A tutto questo serve una restaurant week. Ed ecco perché a Londra con 25 sterline si va da Gordon Ramsay, ecco perché a New York si può prenotare da Daniel Boulud, da Jean-George Vongerichten e da Nobu. Ovviamente a cifre molto più basse rispetto ai 45€ che occorrono per mettere le zampe sotto i tavoli di Glass.

Non sappiamo se sia stata colpa di DiningCity che ha organizzato l’evento con superficialità e senza tener conto dell’importanza strategica che ha per la città; non sappiamo se, invece, siano stati i ristoratori migliori a ‘tirarsela’ obbligando di fatto gli organizzatori a ripiegare su una selezione indifendibile, ma siamo certi che una restaurant week di questo tipo sia più un danno che un vantaggio per una città che ha ambizioni di strutturare e rafforzare la sua dining scene. Nell’augurio di vedere presto una seconda edizione diversamente sintonizzata (magari, come succede nel resto del mondo, con l’apertura per il pranzo, ad un prezzo ancora inferiore), segnaliamo – per chiudere cercando di farci tornare l’appetito – qualche spunto per chi volesse, nonostante tutto provare a godersi la week.
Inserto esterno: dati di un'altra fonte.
(* ===== verification/Digest.v ===== *)
(** * Message digests: what SHA-256 and MD5 share (StackLib/crypto/src/cr_sha256.c, cr_md5.c)

    Both keep sixty-four bytes of the message until they make a block, and both
    read a message from a handle in pieces. Here: the buffer, for any
    transformation of a state by a block, and how a message falls into pieces. *)
From S2P Require Import Prelude.

(** ** Collecting blocks *)
Section absorb.
Context {S : Type} (transform : S → list Z → S).

(** one byte more: the buffer, how much of it is used, what was made of the
    blocks so far *)
Definition absorb (x : list Z * nat * S) (b : Z) : list Z * nat * S :=
  let '(data, datalen, s) := x in
  let data := <[datalen := b]> data in
  let datalen := Datatypes.S datalen in
  if (datalen =? 64)%nat then (data, 0%nat, transform s data) else (data, datalen, s).

Lemma absorb_part data k s l :
  length data = 64%nat → (k + length l < 64)%nat →
  ∃ data', foldl absorb (data, k, s) l = (data', (k + length l)%nat, s) ∧ length data' = 64%nat ∧
    take (k + length l) data' = take k data ++ l.
Proof.
  revert data k. induction l as [|b l IH]; intros data k Hd Hk; cbn [length] in *.
  - exists data. rewrite Nat.add_0_r, app_nil_r. done.
  - cbn [foldl absorb]. rewrite (proj2 (Nat.eqb_neq _ _)) by lia.
    destruct (IH (<[k := b]> data) (Datatypes.S k)) as (data' & E & Hl & Ht); [by rewrite length_insert|lia|].
    exists data'. rewrite E. replace (k + Datatypes.S (length l))%nat with (Datatypes.S k + length l)%nat by lia.
    split; [done|]. split; [done|]. rewrite Ht. rewrite (take_S_r _ _ b) by (apply list_lookup_insert_eq; lia).
    rewrite take_insert_ge by lia. by rewrite <-app_assoc.
Qed.

Lemma absorb_block data s l :
  length data = 64%nat → length l = 64%nat → foldl absorb (data, 0%nat, s) l = (l, 0%nat, transform s l).
Proof.
  intros Hd Hl. destruct l as [|b l' _] using rev_ind; [done|].
  rewrite length_app in Hl. cbn [length] in Hl. rewrite foldl_app.
  destruct (absorb_part data 0 s l' Hd ltac:(lia)) as (data' & E & Hl' & Ht). rewrite E. cbn [foldl absorb Nat.add].
  rewrite (proj2 (Nat.eqb_eq _ _)) by lia. cbn [Nat.add] in Ht. rewrite take_0 in Ht. cbn [app] in Ht.
  assert (Hins : <[length l' := b]> data' = l' ++ [b]).
  { rewrite <-(take_drop (length l') data'), Ht.
    destruct (drop (length l') data') as [|x r] eqn:Er.
    { apply (f_equal length) in Er. rewrite length_drop in Er. cbn in Er. lia. }
    pose proof (f_equal length Er) as Hr. rewrite length_drop in Hr. cbn [length] in Hr.
    destruct r; [|cbn [length] in Hr; lia]. rewrite insert_app_r_alt by lia. by rewrite Nat.sub_diag. }
  by rewrite Hins.
Qed.

(** whole blocks and a rest *)
Lemma absorb_message data s bl rest :
  length data = 64%nat → Forall (λ b, length b = 64%nat) bl → (length rest < 64)%nat →
  ∃ data', foldl absorb (data, 0%nat, s) (concat bl ++ rest) = (data', length rest, foldl transform s bl) ∧
    length data' = 64%nat ∧ take (length rest) data' = rest.
Proof.
  intros Hd Hb Hr. revert data s Hd. induction Hb as [|b bl Hb _ IH]; intros data s Hd; cbn [concat app].
  - destruct (absorb_part data 0 s rest Hd ltac:(lia)) as (data' & E & Hl & Ht). exists data'. done.
  - rewrite <-app_assoc, foldl_app, absorb_block by done. by apply IH.
Qed.

Lemma absorb_used x l : (x.1.2 < 64)%nat → (foldl absorb x l).1.2 = ((x.1.2 + length l) mod 64)%nat.
Proof.
  revert x. induction l as [|b l IH]; intros [[data k] s] Hk; cbn [foldl length fst snd] in *.
  - rewrite Nat.add_0_r. by rewrite Nat.mod_small.
  - rewrite IH.
    + unfold absorb. destruct (Nat.eqb_spec (Datatypes.S k) 64) as [E|E]; cbn [fst snd].
      * replace (k + Datatypes.S (length l))%nat with (0 + length l + 1 * 64)%nat by lia. by rewrite Nat.Div0.mod_add.
      * f_equal. lia.
    + unfold absorb. destruct (Nat.eqb_spec (Datatypes.S k) 64); cbn [fst snd]; lia.
Qed.
End absorb.

(** what the reading loops cut a message into: the last piece is empty only
    when there is no other *)
Lemma pieces_exist (n : nat) (m : list Z) :
  (0 < n)%nat → ∃ pl last, m = concat pl ++ last ∧ Forall (λ p : list Z, length p = n) pl ∧ (length last ≤ n)%nat ∧
    (pl ≠ [] → 0 < length last)%nat.
Proof.
  intros Hn. assert (H : ∀ k m, (length m ≤ k)%nat → ∃ pl last, m = concat pl ++ last ∧
    Forall (λ p : list Z, length p = n) pl ∧ (length last ≤ n)%nat ∧ (pl ≠ [] → 0 < length last)%nat); [|by apply (H (length m))].
  clear m. induction k as [|k IH]; intros m Hm.
  { exists [], m. split; [done|]. split; [constructor|]. split; [lia|done]. }
  destruct (le_lt_dec (length m) n) as [Hs|Hs].
  { exists [], m. split; [done|]. split; [constructor|]. by split. }
  destruct (IH (drop n m)) as (pl & last & E & Hp & Hl & Hne); [rewrite length_drop; lia|].
  exists (take n m :: pl), last. cbn [concat]. rewrite <-app_assoc, <-E, take_drop. split; [done|].
  split; [constructor; [rewrite length_take; lia|done]|]. split; [done|]. intros _.
  destruct pl as [|p pl]; [|by apply Hne]. cbn in E. rewrite <-E, length_drop. lia.
Qed.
Cosa c’è di sfizioso in lista oltre al già citato Glass? A’ Ciaramira è un buon posto per mangiare pesce e l’Antico Arco è un ristorante di alto lignaggio. Babette, Il Grappolo d’Oro e l’Asinocotto sono una sicurezza, il secondo da qualche tempo beneficia dell’apporto del giovane chef Riccardo Raus. Gaetano Costa è il pretenzioso ristorante dell’ex chef del Majestic ed è da vedere e da provare. Larys è una nuova apertura e potrebbe essere una sorpresa positiva. Percento, infine, ha aperto da qualche settimana ed ha al comando una giovane chef di Tel Aviv, qualcuno dice che faccia cose assai curiose. Purtroppo, non c’è altro.